EXERCISE MATERIAL: Begin

Lemma add_key_spec j cur x o : slots_ok x -> of_strategy a j cur ->
  let r := add_key fmgr j cur x o in
  slots_ok r.1 /\ keyData r.2 = keyData o /\ numberOfRequiredKeys r.2 = numberOfRequiredKeys o /\ allEqualSoFar r.2 = allEqualSoFar o /\
  (qual_ok r.2 = true -> qual_ok o = true /\ forall v, slots_hold r.1 v = slots_hold x v && holds_att v cur) /\
  (qual_ok r.2 = false -> qual_ok o = false \/ forall v, slots_hold x v && holds_att v cur = false).
Proof.
  intros Hx Hcur r. pose proof (sl_length _ Hx) as Hl. pose proof (st_j _ _ _ Hcur) as Hj. unfold r, add_key.
  destruct (slot x j) as [k|] eqn:Ek.
  - pose proof (sl_keys _ Hx j k Ek) as Hk. rewrite (sat_test j cur) by done.
    destruct (strat_test j (f (q_argument cur) (q_argument k))) eqn:Et; cbn [fst snd].
    + split; [apply slots_ok_insert; [done|done|]; intros q [= <-]; destruct Hk; by split|]. split_and!; try done; [|by left].
      intros Hq. split; [done|]. intros v. rewrite (holds_test j) by done.
      change (test_att j v cur) with (slot_holds j (Some (set_argument k (q_argument cur))) v). apply slots_hold_implied; [done|done|].
      intros Hh. apply (slots_hold_slot _ j) in Hh; [|done]. rewrite slot_insert, decide_True in Hh by done. rewrite Ek. simpl in Hh |- *.
      by apply (tighter j cur k).
    + split; [done|]. destruct (Nat.eqb_spec j (Z.to_nat (BTEqualStrategyNumber - 1))) as [E2|E2].
      * change (Z.to_nat (BTEqualStrategyNumber - 1)) with 2%nat in E2. subst j. split_and!; try done. intros _. right. intros v.
        rewrite (holds_test 2) by done. destruct (slots_hold x v) eqn:Hh; [|done]. apply (slots_hold_slot _ 2) in Hh; [|done].
        rewrite Ek in Hh. by apply (unequal cur k).
      * split_and!; try done; [|by left]. intros Hq. split; [done|]. intros v. rewrite (holds_test j) by done.
        destruct (slots_hold x v) eqn:Es; [|done]. symmetry. apply (slots_hold_slot _ j) in Es; [|done]. rewrite Ek in Es.
        by apply (looser j cur k).
  - cbn [fst snd]. split; [apply slots_ok_insert; [done|done|]; by intros q [= <-]|]. split_and!; try done; [|by left].
    intros Hq. split; [done|]. intros v. rewrite (holds_test j) by done.
    change (test_att j v cur) with (slot_holds j (Some cur) v). apply slots_hold_implied; [done|done|]. by rewrite Ek.
Qed.

Lemma slots_hold_none v : slots_hold no_slots v = true.
Proof. done. Qed.

Lemma no_slots_ok : slots_ok no_slots.
Proof. split; [done|]. intros j q. unfold slot, no_slots. by destruct j as [|[|[|[|[|[|]]]]]]. Qed.

(** A strict and a weak bound in the same direction: the one that is dropped follows. *)
Lemma keep_one_spec x strict weak : slots_ok x -> (strict = 0 /\ weak = 1)%nat \/ (strict = 4 /\ weak = 3)%nat ->
  let x' := keep_one fmgr strict weak x in
  slots_ok x' /\ (forall v, slots_hold x' v = slots_hold x v) /\ (slot x' strict = None \/ slot x' weak = None) /\
  (forall j, j <> strict -> j <> weak -> slot x' j = slot x j).
Proof.
  intros Hx Hsw x'. pose proof (sl_length _ Hx) as Hl. assert (strict < 5 /\ weak < 5 /\ strict <> weak)%nat as (H1 & H2 & Hne) by lia.
  unfold x', keep_one. destruct (slot x strict) as [s|] eqn:Es; [destruct (slot x weak) as [w|] eqn:Ew|]; [|by split_and!; auto..].
  pose proof (sl_keys _ Hx _ _ Ew) as Hw. rewrite (sat_test weak w) by done.
  assert (forall j i, (j < 5)%nat -> (i < 5)%nat -> i <> j ->
    (forall v, slot_holds i (slot x i) v = true -> slot_holds j (slot x j) v = true) ->
    slots_ok (<[j := None]> x) /\ (forall v, slots_hold (<[j := None]> x) v = slots_hold x v) /\ slot (<[j := None]> x) j = None /\
    (forall k, k <> j -> slot (<[j := None]> x) k = slot x k)) as Hdrop.
  { intros j i Hj Hi Hij Himp. split_and!.
    - by apply slots_ok_insert.
    - intros v. rewrite slots_hold_implied; [apply andb_true_r|done|done|]. intros Hh. apply Himp.
      apply (slots_hold_slot _ i) in Hh; [|done]. by rewrite slot_insert, decide_False in Hh.
    - by rewrite slot_insert, decide_True.
    - intros k Hk. by rewrite slot_insert, decide_False. }
  destruct (strat_test weak (f (q_argument s) (q_argument w))) eqn:Et.
  - destruct (Hdrop weak strict) as (D1 & D2 & D3 & D4); [done..| |split_and!; auto].
    rewrite Es, Ew. intros [d|]; [|done]. simpl. revert Et. pose proof f_order as Ho. order_facts Ho d (q_argument s) (q_argument w).
    destruct Hsw as [[-> ->]|[-> ->]]; unfold strat_test; rewrite ?Z.geb_leb, ?Z.gtb_ltb, ?Z.ltb_lt, ?Z.leb_le; lia.
  - destruct (Hdrop strict weak) as (D1 & D2 & D3 & D4); [done..| |split_and!; auto].
    rewrite Es, Ew. intros [d|]; [|done]. simpl. revert Et. pose proof f_order as Ho. order_facts Ho d (q_argument s) (q_argument w).
    destruct Hsw as [[-> ->]|[-> ->]]; unfold strat_test; rewrite ?Z.geb_leb, ?Z.gtb_ltb, ?Z.ltb_lt, ?Z.leb_le, ?Z.leb_gt; lia.
Qed.

(** The keys that are emitted say what the slots say. *)
Lemma emit_range x : slots_ok x -> slot x 2 = None -> slot x 0 = None \/ slot x 1 = None -> slot x 4 = None \/ slot x 3 = None ->
  exists lo hi, emit_keys 5 x = flat (GRange lo hi) /\ group_ok a (GRange lo hi) /\
    forall v, forallb (holds_att v) (flat (GRange lo hi)) = slots_hold x v.
Proof.
  intros Hx E2 E01 E34.
  exists (match slot x 4 with Some q => Some (4%nat, q) | None => match slot x 3 with Some q => Some (3%nat, q) | None => None end end),
    (match slot x 1 with Some q => Some (1%nat, q) | None => match slot x 0 with Some q => Some (0%nat, q) | None => None end end).
  pose proof (sl_keys _ Hx) as Hk. unfold slots_hold, emit_keys. simpl. rewrite E2.
  assert (forall j q v, slot x j = Some q -> holds_att v q = test_att j v q) as Hs by (intros j q v Hq; by apply holds_test; auto).
  destruct (slot x 0) as [q0|] eqn:K0, (slot x 1) as [q1|] eqn:K1, (slot x 3) as [q3|] eqn:K3, (slot x 4) as [q4|] eqn:K4;
    try (by destruct E01); try (by destruct E34);
    (split; [done|]); (split; [split; intros ? [= <-]; simpl; (split; [lia|]); by apply Hk|]); intros v; simpl;
    rewrite ?(Hs 0%nat q0 v K0), ?(Hs 1%nat q1 v K1), ?(Hs 3%nat q3 v K3), ?(Hs 4%nat q4 v K4), ?andb_true_r; try done;
    apply andb_comm.
Qed.

(** The checks against an equality. *)
Lemma eq_checks_spec x e d n : slots_ok x -> slot x 2 = Some e -> f d (q_argument e) = 0 -> (n <= 5)%nat ->
  eq_checks fmgr n e x = forallb (fun j => slot_holds j (slot x j) (Some d)) (seq 0 n).
Proof.
  intros Hx He Ed. induction n as [|n IH]; intros Hn; [done|]. rewrite seq_S, forallb_app. cbn [eq_checks forallb plus]. rewrite IH by lia.
  rewrite andb_true_r, andb_comm. f_equal. destruct (slot x n) as [q|] eqn:En; [|done]. cbn [slot_holds test_att].
  change (Z.to_nat (BTEqualStrategyNumber - 1)) with 2%nat. destruct (Nat.eqb_spec n 2) as [->|].
  - rewrite He in En. injection En as <-. rewrite Ed. done.
  - rewrite (sat_test n q) by by apply (sl_keys _ Hx). by apply test_equal.
Qed.

(** The end of an attribute. *)
Lemma finish_attr_spec x o : slots_ok x -> exists g, let o' := finish_attr fmgr x o in
  keyData o' = keyData o ++ flat g /\ group_ok a g /\ allEqualSoFar o' = allEqualSoFar o && is_eq g /\
  numberOfRequiredKeys o' = (if allEqualSoFar o then Zlen (keyData o') else numberOfRequiredKeys o) /\
  (qual_ok o' = true -> qual_ok o = true /\ forall v, forallb (holds_att v) (flat g) = slots_hold x v) /\
  (qual_ok o' = false -> qual_ok o = false \/ forall v, slots_hold x v = false).
Proof.
  intros Hx. unfold finish_attr. destruct (slot x 2) as [e|] eqn:He.
  - pose proof (sl_keys _ Hx 2%nat e He) as Heq. exists (GEq e). cbn [keyData allEqualSoFar numberOfRequiredKeys qual_ok flat is_eq].
    change (emit_keys (Z.to_nat BTMaxStrategyNumber) _) with [e]. split_and!; [done|done|by rewrite andb_true_r|done| |].
    + intros [Hq Hc]%andb_true_iff. split; [done|]. intros v. simpl. rewrite (holds_test 2), andb_true_r by done.
      destruct (slots_hold x v) eqn:Hh; [apply (slots_hold_slot _ 2) in Hh; [by rewrite He in Hh|lia]|].
      destruct v as [d|]; [|done]. simpl. destruct (Z.eqb_spec (f d (q_argument e)) 0) as [Ed|]; [|done].
      rewrite (eq_checks_spec x e d) in Hc by done. unfold slots_hold in Hh. simpl in Hc, Hh. congruence.
    + intros [Hq|Hc]%andb_false_iff; [by left|]. right. intros v. apply not_true_is_false. intros Hh.
      pose proof (slots_hold_slot x 2 v ltac:(lia) Hh) as H2. rewrite He in H2. destruct v as [d|]; [|done]. simpl in H2. apply Z.eqb_eq in H2.
      rewrite (eq_checks_spec x e d) in Hc by done. unfold slots_hold in Hh. simpl in Hc, Hh. congruence.
  - destruct (keep_one_spec x 0 1 Hx) as (X1 & V1 & S1 & O1); [lia|]. set (x1 := keep_one fmgr 0 1 x) in *.
    destruct (keep_one_spec x1 4 3 X1) as (X2 & V2 & S2 & O2); [lia|]. set (x2 := keep_one fmgr 4 3 x1) in *.
    destruct (emit_range x2) as (lo & hi & Ee & Hg & Hv); [done|by rewrite O2, O1| |done|].
    { rewrite !O2 by lia. done. }
    exists (GRange lo hi). cbn [keyData allEqualSoFar numberOfRequiredKeys qual_ok is_eq].
    change (Z.to_nat BTMaxStrategyNumber) with 5%nat. rewrite Ee. split_and!; [done|done|by rewrite andb_false_r|done| |by left].
    intros Hq. split; [done|]. intros v. by rewrite Hv, V2, V1.
Qed.
End Attr.

(** ** All attributes *)

Fixpoint groups_ok (a : Z) (gs : list group) : Prop :=
  match gs with [] => True | g :: gs => group_ok a g /\ groups_ok (a + 1) gs end.
Definition flatten (gs : list group) : list QualKey := concat (map flat gs).

(** The keys whose failure ends the scan: the equalities of the leading attributes and the
    keys of the first attribute without one. *)
Fixpoint required (gs : list group) : Z :=
  match gs with [] => 0 | g :: gs => Zlen (flat g) + (if is_eq g then required gs else 0) end.

Lemma groups_ok_snoc gs g : forall a, groups_ok a (gs ++ [g]) <-> groups_ok a gs /\ group_ok (a + Zlen gs) g.
Proof.
  induction gs as [|g' gs IH]; intros a; cbn [app groups_ok length].
  - rewrite Z.add_0_r. tauto.
  - rewrite IH. replace (a + 1 + Zlen gs) with (a + Z.of_nat (S (length gs))) by lia. tauto.
Qed.

Lemma flatten_snoc gs g : flatten (gs ++ [g]) = flatten gs ++ flat g.
Proof. unfold flatten. rewrite map_app, concat_app. simpl. by rewrite app_nil_r. Qed.

Lemma required_snoc gs g : required (gs ++ [g]) = if forallb is_eq gs then Zlen (flatten (gs ++ [g])) else required gs.
Proof.
  induction gs as [|g' gs IH]; cbn [app required forallb].
  - unfold flatten. simpl. rewrite app_nil_r. case_match; lia.
  - change (flatten (g' :: gs ++ [g])) with (flat g' ++ flatten (gs ++ [g])). rewrite length_app, IH.
    destruct (is_eq g'); simpl; [|done]. destruct (forallb is_eq gs); lia.
Qed.

(** The keys that [_bt_orderkeys] refuses: up to the first null constant, the attributes
    start at 1 and leave none out, and the operators are those of the attribute. *)
Fixpoint key_gap (attno : Z) (keys : list QualKey) : option string :=
  match keys with
  | [] => None
  | q :: keys =>
      if q_flags q .& SK_ISNULL then None
      else if negb ((q_attno q =? attno) || (q_attno q =? attno + 1)) then Some "_bt_orderkeys: key(s) for attribute missed"
      else if negb (bool_decide (q_procedure q ∈ strategy_map (q_attno q))) then Some "_bt_getstrategynumber: unable to identify operator"
      else key_gap (q_attno q) keys
  end.
Definition key_error (keys : list QualKey) : option string :=
  match keys with
  | [] => None
  | q :: _ => if negb (q_attno q =? 1) then Some "_bt_orderkeys: key(s) for attribute 1 missed" else key_gap 1 keys
  end.

(** An operator of the attribute has a strategy; any other is not identified. *)
Lemma operator_strategy q : key_ok q -> q_flags q = 0 -> q_procedure q ∈ strategy_map (q_attno q) ->
  exists j, of_strategy (q_attno q) j q.
Proof.
  intros [Ha _] Hf (j & Hj)%list_elem_of_lookup. destruct (ops_distinct (q_attno q) Ha) as [_ Hl].
  pose proof (lookup_lt_Some _ _ _ Hj). exists j. split; try done; [lia|]. unfold aget.
  destruct (Z.ltb_spec (Z.of_nat j) 0); [lia|]. by rewrite Nat2Z.id, Hj.
Qed.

EXERCISE MATERIAL: End

WORK INSTRUCTIONS: Where the line containing "Lemma operator_strategy q" appears, start copying, and go on exactly through the last line of the data.

SOLUTION TO THIS TASK:
Lemma operator_strategy q : key_ok q -> q_flags q = 0 -> q_procedure q ∈ strategy_map (q_attno q) ->
  exists j, of_strategy (q_attno q) j q.
Proof.
  intros [Ha _] Hf (j & Hj)%list_elem_of_lookup. destruct (ops_distinct (q_attno q) Ha) as [_ Hl].
  pose proof (lookup_lt_Some _ _ _ Hj). exists j. split; try done; [lia|]. unfold aget.
  destruct (Z.ltb_spec (Z.of_nat j) 0); [lia|]. by rewrite Nat2Z.id, Hj.
Qed.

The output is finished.